- _PROBLEM REQUIREMENTS_: Take every line from the data that has the word "true" in it.

Stored items:
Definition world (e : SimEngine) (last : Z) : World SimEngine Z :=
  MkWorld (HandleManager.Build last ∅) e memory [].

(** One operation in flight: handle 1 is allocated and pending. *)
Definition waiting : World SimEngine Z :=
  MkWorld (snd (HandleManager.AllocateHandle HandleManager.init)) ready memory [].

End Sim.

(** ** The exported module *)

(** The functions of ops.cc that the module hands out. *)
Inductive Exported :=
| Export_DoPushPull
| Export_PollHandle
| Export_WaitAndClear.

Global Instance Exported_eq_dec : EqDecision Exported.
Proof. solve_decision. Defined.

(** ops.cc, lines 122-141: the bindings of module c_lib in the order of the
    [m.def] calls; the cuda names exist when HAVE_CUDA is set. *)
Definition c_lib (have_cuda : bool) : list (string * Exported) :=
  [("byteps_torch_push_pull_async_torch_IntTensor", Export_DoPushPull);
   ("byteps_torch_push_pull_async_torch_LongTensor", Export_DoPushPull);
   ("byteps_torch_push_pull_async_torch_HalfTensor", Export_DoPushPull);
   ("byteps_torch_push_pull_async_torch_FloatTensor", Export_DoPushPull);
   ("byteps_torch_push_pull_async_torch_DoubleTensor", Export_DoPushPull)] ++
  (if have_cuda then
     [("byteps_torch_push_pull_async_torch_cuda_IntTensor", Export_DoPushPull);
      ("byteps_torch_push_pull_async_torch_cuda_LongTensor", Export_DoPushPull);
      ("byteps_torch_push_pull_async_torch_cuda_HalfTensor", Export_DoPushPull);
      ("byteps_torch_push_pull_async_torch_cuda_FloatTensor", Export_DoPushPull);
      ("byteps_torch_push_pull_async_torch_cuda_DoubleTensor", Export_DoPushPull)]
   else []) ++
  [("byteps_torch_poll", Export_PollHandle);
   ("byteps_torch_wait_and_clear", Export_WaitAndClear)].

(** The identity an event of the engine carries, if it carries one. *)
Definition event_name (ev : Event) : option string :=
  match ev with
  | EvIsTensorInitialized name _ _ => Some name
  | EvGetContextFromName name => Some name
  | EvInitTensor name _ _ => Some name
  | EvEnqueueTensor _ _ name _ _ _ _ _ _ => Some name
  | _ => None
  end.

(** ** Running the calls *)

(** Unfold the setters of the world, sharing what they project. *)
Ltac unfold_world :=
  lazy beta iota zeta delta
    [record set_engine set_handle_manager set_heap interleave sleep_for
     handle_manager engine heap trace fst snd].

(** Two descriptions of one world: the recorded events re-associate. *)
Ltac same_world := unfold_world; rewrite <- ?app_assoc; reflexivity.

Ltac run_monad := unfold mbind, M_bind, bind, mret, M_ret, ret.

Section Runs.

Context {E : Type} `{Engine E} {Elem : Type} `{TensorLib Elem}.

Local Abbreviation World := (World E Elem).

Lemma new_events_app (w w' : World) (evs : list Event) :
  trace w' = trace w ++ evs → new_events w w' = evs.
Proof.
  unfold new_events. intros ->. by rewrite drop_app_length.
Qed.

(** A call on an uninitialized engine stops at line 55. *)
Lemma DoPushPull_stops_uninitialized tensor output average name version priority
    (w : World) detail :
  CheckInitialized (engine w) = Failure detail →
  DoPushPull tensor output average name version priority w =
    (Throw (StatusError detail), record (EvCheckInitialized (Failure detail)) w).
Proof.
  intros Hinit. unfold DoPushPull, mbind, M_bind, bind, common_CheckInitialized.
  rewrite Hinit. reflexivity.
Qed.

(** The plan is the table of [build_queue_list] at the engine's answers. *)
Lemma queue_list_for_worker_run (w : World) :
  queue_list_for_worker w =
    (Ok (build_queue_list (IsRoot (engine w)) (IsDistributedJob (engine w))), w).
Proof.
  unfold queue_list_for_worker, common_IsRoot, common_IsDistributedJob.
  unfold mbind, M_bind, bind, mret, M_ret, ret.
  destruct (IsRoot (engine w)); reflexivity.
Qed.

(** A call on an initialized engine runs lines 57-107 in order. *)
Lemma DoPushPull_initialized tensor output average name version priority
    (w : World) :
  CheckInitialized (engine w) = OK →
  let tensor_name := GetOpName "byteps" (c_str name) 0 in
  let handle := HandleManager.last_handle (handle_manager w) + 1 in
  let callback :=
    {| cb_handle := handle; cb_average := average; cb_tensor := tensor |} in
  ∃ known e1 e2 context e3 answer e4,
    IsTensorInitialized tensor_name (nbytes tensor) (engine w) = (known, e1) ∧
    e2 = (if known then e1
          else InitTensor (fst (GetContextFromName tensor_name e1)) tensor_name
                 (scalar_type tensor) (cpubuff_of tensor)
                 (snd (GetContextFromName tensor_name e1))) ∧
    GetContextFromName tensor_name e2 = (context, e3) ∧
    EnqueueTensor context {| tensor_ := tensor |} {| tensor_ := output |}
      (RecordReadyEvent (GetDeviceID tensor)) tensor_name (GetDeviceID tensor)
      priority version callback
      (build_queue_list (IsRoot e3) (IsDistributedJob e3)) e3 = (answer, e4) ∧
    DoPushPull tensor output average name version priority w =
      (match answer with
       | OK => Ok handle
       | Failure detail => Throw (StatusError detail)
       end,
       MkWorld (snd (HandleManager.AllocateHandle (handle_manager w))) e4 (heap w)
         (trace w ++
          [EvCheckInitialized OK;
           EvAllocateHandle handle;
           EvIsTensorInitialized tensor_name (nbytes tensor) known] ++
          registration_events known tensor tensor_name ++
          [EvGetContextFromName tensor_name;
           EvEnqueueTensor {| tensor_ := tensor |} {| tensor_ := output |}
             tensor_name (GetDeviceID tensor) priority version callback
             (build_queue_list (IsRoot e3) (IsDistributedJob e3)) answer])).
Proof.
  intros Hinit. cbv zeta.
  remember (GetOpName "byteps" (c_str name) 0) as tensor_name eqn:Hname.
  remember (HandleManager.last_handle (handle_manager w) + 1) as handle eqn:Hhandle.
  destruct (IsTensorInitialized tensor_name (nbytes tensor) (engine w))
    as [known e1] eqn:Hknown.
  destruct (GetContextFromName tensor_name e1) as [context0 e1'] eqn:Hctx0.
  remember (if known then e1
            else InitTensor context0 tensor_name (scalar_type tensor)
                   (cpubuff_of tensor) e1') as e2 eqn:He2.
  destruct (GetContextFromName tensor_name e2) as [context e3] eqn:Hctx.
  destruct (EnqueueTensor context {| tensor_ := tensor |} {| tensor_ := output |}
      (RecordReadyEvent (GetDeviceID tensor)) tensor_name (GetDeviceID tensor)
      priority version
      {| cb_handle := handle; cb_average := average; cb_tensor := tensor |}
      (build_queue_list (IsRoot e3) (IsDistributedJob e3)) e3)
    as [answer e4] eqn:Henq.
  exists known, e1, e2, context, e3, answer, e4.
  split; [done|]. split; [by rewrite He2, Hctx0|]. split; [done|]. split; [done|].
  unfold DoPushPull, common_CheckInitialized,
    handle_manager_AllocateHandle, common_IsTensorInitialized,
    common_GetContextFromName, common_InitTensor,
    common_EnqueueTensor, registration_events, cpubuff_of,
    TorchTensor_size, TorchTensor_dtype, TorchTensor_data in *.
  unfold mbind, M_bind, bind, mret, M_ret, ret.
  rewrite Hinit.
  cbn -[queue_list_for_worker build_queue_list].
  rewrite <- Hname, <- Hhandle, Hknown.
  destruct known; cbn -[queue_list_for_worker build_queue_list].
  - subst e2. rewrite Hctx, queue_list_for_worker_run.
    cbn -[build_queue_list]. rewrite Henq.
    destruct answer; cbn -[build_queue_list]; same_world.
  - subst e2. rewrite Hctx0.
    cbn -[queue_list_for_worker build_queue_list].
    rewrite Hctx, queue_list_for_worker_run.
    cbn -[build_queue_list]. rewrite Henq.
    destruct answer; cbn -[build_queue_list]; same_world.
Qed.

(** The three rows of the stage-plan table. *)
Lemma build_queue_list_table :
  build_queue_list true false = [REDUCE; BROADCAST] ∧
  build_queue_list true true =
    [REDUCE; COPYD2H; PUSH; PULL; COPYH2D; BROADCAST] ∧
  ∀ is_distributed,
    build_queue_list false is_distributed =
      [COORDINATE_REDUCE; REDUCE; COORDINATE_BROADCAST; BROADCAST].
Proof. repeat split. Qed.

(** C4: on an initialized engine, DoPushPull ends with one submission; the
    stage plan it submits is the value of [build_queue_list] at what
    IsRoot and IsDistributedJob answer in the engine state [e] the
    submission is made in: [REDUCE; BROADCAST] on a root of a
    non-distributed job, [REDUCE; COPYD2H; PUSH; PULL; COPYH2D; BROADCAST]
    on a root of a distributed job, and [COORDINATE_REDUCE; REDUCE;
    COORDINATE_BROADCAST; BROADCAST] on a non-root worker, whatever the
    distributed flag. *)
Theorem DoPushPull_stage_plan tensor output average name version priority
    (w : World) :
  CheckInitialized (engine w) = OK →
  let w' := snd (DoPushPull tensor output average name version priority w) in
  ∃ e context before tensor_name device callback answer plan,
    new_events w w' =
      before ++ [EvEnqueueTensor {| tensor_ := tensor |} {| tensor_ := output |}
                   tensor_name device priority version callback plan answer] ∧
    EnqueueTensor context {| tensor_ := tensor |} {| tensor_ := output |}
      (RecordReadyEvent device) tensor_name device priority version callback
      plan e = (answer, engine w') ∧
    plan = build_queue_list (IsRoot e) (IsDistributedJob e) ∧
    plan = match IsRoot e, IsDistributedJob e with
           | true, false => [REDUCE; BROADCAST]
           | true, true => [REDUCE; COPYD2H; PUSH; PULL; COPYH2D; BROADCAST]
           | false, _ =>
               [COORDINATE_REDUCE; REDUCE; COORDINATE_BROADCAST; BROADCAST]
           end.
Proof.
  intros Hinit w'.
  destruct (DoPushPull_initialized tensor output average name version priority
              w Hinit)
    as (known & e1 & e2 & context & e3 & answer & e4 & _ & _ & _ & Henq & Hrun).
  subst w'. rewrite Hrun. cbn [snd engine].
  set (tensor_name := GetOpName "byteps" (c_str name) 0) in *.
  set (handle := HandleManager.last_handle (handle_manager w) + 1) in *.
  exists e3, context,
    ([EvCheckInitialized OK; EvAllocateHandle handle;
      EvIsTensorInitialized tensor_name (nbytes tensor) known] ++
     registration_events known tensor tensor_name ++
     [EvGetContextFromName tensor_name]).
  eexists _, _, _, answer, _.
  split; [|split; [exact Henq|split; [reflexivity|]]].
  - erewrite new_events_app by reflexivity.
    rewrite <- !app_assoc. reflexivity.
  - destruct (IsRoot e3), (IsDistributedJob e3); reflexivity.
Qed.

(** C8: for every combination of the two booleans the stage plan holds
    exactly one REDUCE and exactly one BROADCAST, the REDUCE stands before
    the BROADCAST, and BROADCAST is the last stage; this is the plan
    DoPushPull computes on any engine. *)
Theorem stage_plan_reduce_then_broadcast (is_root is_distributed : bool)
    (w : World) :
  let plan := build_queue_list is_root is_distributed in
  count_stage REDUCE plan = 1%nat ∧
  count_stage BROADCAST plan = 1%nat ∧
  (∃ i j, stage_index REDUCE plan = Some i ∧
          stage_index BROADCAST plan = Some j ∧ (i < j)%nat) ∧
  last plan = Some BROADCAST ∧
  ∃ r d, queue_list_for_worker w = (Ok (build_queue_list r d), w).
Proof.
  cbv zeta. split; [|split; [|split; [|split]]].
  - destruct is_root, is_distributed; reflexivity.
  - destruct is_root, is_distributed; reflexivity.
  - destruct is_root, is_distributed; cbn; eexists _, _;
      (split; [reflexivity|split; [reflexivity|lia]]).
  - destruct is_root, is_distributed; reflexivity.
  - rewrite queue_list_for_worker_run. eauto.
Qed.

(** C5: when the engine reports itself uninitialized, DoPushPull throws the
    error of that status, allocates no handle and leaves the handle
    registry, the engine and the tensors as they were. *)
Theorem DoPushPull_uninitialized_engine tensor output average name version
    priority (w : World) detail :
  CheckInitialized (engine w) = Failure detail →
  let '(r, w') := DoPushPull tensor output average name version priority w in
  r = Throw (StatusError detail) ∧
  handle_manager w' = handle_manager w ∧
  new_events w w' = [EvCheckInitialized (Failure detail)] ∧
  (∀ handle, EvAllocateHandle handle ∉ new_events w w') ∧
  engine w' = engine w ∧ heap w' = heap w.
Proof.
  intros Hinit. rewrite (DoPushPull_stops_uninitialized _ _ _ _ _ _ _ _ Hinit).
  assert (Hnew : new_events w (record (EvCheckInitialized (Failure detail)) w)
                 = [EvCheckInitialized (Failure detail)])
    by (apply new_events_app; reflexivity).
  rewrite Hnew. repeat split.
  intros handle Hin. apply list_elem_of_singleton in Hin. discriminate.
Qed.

---

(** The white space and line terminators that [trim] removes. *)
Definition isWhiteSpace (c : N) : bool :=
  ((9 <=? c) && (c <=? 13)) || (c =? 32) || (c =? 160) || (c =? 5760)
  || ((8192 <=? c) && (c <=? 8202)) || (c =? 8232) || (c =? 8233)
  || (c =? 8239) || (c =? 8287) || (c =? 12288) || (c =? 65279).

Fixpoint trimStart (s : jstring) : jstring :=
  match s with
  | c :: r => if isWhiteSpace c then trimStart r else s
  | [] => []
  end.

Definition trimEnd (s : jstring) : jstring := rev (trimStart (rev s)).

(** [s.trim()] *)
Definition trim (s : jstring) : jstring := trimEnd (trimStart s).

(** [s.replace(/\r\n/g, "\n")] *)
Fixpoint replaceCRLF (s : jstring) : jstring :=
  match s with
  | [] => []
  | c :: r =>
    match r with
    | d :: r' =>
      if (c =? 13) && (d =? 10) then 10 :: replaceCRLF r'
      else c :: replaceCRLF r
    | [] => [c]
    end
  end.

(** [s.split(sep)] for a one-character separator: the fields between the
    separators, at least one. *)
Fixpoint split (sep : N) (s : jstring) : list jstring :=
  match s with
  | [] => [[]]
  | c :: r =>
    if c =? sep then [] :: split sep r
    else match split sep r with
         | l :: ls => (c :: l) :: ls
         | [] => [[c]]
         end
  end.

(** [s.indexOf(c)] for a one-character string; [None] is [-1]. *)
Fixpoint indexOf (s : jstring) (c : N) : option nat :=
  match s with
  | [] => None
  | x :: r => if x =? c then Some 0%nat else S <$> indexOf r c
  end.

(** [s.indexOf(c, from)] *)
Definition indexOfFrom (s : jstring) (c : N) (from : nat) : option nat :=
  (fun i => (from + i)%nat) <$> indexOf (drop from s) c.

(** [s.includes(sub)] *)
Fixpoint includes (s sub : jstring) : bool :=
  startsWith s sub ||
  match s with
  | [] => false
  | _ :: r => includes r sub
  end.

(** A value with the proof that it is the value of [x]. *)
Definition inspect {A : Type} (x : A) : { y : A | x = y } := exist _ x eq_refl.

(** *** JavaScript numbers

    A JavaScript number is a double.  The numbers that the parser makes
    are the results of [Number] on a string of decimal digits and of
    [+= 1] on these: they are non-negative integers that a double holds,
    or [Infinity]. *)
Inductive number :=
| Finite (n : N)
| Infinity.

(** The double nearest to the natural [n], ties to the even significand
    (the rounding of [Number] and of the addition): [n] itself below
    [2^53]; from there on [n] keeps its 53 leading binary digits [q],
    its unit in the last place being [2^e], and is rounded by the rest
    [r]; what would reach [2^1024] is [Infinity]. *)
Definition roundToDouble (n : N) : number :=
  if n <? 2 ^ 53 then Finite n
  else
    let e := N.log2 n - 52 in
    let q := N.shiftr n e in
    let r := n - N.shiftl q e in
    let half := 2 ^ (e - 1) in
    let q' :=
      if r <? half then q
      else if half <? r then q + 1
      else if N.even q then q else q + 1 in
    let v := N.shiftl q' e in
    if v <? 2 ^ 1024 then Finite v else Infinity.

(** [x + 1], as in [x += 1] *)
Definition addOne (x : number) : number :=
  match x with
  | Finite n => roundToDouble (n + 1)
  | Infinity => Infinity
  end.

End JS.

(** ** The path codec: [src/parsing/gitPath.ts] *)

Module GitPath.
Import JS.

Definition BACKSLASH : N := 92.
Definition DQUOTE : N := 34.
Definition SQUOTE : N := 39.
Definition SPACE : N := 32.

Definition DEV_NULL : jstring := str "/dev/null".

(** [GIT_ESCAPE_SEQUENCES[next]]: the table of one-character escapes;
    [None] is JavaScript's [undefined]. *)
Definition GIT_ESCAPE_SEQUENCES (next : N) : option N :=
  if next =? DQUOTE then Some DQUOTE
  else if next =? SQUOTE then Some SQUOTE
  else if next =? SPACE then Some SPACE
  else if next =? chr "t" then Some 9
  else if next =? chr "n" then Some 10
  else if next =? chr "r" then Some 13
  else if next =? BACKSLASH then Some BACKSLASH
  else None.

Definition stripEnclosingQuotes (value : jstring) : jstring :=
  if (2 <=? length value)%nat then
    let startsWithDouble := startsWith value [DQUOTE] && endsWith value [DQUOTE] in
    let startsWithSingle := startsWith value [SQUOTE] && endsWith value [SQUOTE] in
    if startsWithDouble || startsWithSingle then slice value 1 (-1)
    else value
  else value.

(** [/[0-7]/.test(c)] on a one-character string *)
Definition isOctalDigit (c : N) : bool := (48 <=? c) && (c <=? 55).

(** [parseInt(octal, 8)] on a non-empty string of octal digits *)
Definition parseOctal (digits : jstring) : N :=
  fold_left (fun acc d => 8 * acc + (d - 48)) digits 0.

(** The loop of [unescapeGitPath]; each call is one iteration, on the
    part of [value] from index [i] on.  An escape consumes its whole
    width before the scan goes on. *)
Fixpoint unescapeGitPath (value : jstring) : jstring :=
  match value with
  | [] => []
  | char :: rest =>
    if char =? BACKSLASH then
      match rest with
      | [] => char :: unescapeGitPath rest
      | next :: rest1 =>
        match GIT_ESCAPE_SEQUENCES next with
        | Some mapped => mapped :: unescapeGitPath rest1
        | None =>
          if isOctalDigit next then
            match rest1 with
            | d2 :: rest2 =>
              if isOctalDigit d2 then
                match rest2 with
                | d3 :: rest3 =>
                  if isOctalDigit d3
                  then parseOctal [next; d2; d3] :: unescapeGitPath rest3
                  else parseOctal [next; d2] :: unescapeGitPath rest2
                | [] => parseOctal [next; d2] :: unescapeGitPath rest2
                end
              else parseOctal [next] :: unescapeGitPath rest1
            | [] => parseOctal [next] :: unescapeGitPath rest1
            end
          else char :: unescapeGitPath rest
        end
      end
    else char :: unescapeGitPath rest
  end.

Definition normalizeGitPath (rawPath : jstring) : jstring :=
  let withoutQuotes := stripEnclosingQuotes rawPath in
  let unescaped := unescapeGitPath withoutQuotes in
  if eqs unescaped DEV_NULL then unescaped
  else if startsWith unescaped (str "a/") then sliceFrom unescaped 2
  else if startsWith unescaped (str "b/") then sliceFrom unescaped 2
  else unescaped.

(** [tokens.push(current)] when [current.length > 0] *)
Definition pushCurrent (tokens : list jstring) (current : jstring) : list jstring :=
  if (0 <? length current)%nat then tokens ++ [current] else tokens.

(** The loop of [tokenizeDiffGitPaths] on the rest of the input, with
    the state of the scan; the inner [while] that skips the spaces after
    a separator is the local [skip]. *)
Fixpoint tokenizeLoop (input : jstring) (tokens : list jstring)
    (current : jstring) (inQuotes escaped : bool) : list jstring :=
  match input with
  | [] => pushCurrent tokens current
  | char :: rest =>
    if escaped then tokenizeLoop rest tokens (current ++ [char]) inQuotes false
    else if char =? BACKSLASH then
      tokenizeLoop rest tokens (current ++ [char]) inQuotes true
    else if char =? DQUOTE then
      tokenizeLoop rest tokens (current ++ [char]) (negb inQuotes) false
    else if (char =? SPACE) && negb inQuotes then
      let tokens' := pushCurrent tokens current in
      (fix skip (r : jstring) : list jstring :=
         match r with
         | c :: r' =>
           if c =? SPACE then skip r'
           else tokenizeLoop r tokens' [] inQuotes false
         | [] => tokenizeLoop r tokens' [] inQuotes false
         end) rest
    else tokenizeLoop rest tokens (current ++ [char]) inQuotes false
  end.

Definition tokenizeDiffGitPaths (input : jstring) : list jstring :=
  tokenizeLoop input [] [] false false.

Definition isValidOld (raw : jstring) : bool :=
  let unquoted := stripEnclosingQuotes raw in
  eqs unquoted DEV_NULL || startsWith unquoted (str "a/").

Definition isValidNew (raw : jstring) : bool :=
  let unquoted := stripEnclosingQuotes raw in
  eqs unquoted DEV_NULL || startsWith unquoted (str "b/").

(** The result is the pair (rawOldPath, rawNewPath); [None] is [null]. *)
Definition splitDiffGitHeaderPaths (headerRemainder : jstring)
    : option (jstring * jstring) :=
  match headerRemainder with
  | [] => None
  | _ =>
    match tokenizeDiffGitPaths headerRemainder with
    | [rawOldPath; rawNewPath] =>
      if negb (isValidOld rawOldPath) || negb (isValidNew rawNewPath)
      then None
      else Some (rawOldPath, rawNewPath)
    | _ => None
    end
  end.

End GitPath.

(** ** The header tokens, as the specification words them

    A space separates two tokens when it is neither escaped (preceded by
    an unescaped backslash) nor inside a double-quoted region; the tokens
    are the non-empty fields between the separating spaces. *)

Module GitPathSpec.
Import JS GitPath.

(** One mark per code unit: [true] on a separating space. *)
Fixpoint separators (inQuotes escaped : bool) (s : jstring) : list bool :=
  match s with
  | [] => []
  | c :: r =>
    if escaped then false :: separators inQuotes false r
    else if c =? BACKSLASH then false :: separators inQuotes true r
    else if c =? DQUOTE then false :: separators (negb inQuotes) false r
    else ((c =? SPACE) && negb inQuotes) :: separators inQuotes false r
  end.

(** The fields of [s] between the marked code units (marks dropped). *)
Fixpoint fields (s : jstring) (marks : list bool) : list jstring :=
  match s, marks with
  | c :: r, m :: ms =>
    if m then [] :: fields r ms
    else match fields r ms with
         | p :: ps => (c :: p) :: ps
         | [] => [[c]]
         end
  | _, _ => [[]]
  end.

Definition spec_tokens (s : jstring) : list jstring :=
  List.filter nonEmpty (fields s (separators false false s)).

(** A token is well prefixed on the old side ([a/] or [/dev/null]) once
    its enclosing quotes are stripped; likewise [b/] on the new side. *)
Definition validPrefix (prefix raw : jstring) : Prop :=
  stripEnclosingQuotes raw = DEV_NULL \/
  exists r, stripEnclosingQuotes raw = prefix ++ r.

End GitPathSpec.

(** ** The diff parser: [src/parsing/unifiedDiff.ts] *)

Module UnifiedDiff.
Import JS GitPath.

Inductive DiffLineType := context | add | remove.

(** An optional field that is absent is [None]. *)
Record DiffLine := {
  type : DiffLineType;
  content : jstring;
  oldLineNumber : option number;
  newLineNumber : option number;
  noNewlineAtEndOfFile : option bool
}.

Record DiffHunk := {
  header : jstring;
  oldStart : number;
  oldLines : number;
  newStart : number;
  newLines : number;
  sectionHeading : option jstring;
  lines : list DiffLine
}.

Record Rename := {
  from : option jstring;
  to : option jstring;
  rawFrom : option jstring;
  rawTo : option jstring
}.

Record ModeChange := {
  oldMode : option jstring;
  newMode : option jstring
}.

- _TASK OUTPUT_:
  build_queue_list true false = [REDUCE; BROADCAST] ∧
  build_queue_list true true =
           | true, false => [REDUCE; BROADCAST]
           | true, true => [REDUCE; COPYD2H; PUSH; PULL; COPYH2D; BROADCAST]
      tokenizeLoop rest tokens (current ++ [char]) inQuotes true
(** One mark per code unit: [true] on a separating space. *)
    else if c =? BACKSLASH then false :: separators inQuotes true r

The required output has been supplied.